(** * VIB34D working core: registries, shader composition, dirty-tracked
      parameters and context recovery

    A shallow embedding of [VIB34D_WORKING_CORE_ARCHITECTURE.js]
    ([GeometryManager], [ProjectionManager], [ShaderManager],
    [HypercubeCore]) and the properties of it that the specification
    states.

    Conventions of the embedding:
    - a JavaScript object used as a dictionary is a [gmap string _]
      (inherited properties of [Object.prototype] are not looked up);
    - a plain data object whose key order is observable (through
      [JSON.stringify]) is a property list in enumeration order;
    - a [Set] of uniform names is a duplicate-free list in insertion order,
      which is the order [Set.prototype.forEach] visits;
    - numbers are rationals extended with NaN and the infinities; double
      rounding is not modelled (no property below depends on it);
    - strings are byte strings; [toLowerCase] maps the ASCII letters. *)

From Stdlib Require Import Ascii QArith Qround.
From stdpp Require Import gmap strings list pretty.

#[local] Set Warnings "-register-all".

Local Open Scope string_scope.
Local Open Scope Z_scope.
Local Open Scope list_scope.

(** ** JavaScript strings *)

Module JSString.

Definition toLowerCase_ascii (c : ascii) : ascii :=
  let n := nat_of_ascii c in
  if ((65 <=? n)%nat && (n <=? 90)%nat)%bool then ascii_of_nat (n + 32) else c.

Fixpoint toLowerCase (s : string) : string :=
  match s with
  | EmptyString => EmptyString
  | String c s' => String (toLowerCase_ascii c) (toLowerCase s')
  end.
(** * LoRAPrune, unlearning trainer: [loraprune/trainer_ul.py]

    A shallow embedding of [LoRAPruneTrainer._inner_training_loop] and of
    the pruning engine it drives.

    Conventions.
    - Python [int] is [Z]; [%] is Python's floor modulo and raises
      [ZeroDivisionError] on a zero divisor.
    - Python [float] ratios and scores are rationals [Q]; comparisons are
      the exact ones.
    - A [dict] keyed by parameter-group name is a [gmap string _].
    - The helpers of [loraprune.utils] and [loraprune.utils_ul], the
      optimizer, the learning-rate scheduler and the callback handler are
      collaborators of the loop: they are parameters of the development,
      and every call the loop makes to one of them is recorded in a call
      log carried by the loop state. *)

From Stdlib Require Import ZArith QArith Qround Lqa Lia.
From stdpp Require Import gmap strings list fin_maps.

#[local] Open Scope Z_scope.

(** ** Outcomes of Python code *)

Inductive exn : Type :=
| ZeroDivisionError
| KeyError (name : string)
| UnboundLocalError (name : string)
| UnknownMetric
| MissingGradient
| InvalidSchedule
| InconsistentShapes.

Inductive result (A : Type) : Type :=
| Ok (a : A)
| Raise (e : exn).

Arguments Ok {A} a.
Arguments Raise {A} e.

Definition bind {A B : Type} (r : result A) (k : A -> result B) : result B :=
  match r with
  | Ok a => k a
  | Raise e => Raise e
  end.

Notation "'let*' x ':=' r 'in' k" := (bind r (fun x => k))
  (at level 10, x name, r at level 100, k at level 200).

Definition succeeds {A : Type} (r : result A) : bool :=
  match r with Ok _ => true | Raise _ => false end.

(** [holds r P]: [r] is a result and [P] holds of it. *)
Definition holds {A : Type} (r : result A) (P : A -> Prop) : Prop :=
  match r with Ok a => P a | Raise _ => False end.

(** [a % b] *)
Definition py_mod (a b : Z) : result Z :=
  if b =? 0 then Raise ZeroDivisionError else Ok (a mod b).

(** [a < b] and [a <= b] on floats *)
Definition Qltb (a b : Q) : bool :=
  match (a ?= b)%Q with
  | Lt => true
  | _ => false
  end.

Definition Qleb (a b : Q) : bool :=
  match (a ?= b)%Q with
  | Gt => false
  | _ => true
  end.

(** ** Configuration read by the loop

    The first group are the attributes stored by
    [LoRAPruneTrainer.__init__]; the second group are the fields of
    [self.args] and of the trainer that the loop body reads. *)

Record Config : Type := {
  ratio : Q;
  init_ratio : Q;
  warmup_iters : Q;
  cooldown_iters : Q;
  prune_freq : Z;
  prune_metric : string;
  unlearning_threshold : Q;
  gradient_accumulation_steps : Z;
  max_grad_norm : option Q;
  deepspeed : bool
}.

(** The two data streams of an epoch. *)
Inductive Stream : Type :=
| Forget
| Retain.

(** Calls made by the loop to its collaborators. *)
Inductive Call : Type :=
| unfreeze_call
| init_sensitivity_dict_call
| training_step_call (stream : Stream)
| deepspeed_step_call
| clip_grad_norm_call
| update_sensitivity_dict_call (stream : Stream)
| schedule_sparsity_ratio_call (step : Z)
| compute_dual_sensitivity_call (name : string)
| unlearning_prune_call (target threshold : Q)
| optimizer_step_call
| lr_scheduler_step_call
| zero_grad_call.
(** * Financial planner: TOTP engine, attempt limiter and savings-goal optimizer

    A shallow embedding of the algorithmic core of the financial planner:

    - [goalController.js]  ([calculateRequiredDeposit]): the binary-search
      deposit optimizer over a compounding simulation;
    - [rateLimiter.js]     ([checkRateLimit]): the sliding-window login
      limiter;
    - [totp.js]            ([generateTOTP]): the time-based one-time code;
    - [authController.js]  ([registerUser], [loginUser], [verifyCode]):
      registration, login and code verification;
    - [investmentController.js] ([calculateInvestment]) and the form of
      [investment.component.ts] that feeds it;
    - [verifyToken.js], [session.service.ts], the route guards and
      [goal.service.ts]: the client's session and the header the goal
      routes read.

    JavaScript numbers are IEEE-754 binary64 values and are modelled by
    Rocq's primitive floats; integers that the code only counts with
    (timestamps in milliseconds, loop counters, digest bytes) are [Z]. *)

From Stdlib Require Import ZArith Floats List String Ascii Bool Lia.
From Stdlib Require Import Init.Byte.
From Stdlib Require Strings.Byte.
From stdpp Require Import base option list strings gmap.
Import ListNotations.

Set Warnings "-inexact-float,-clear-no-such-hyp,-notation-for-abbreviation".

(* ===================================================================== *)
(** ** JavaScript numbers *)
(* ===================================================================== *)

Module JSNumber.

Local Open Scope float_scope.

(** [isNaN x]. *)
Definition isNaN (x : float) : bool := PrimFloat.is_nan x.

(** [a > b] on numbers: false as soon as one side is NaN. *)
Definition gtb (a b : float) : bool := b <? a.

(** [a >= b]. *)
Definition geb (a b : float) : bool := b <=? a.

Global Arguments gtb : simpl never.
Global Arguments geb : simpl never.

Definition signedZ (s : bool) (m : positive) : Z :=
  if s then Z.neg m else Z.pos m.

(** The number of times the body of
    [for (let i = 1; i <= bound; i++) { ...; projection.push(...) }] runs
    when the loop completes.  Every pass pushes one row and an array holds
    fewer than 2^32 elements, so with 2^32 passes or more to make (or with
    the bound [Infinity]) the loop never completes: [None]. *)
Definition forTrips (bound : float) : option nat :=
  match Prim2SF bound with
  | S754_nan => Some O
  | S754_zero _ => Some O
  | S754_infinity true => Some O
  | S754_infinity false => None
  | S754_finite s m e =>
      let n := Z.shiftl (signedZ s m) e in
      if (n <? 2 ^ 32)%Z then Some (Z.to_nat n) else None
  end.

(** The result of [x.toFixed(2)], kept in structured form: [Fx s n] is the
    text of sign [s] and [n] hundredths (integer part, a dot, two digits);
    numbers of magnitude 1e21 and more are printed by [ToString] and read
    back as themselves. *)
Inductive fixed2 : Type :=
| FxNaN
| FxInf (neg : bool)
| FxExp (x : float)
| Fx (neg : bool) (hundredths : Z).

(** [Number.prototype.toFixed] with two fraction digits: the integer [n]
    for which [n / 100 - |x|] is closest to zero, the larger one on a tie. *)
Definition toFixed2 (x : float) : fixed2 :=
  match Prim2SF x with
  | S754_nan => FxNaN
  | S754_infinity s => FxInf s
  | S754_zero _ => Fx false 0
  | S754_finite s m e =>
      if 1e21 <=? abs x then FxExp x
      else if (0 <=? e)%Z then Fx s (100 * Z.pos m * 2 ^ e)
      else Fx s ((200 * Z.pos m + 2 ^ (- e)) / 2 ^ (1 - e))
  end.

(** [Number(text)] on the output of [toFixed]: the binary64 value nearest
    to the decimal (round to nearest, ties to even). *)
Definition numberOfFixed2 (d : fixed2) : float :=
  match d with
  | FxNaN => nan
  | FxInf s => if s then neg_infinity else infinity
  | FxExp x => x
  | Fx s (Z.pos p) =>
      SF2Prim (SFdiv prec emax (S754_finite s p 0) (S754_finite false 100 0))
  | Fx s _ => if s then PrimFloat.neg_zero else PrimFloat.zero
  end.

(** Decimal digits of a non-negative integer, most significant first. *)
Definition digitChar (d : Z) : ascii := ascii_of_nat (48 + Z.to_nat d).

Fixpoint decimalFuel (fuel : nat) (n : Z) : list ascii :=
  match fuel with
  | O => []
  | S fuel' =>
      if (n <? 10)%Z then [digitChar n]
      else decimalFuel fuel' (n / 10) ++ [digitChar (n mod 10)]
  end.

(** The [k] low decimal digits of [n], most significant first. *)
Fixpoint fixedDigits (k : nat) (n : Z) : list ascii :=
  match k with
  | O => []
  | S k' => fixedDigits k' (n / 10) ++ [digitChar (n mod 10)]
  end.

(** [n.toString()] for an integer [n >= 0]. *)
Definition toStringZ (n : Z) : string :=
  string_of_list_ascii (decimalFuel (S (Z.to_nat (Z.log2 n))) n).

________________________

• _Exercise aim_:
Copy the lines above exactly, beginning at the line containing "Fixpoint decimalFuel (fuel" and stopping at the last line.

• _Result below_:
Fixpoint decimalFuel (fuel : nat) (n : Z) : list ascii :=
  match fuel with
  | O => []
  | S fuel' =>
      if (n <? 10)%Z then [digitChar n]
      else decimalFuel fuel' (n / 10) ++ [digitChar (n mod 10)]
  end.

(** The [k] low decimal digits of [n], most significant first. *)
Fixpoint fixedDigits (k : nat) (n : Z) : list ascii :=
  match k with
  | O => []
  | S k' => fixedDigits k' (n / 10) ++ [digitChar (n mod 10)]
  end.

(** [n.toString()] for an integer [n >= 0]. *)
Definition toStringZ (n : Z) : string :=
  string_of_list_ascii (decimalFuel (S (Z.to_nat (Z.log2 n))) n).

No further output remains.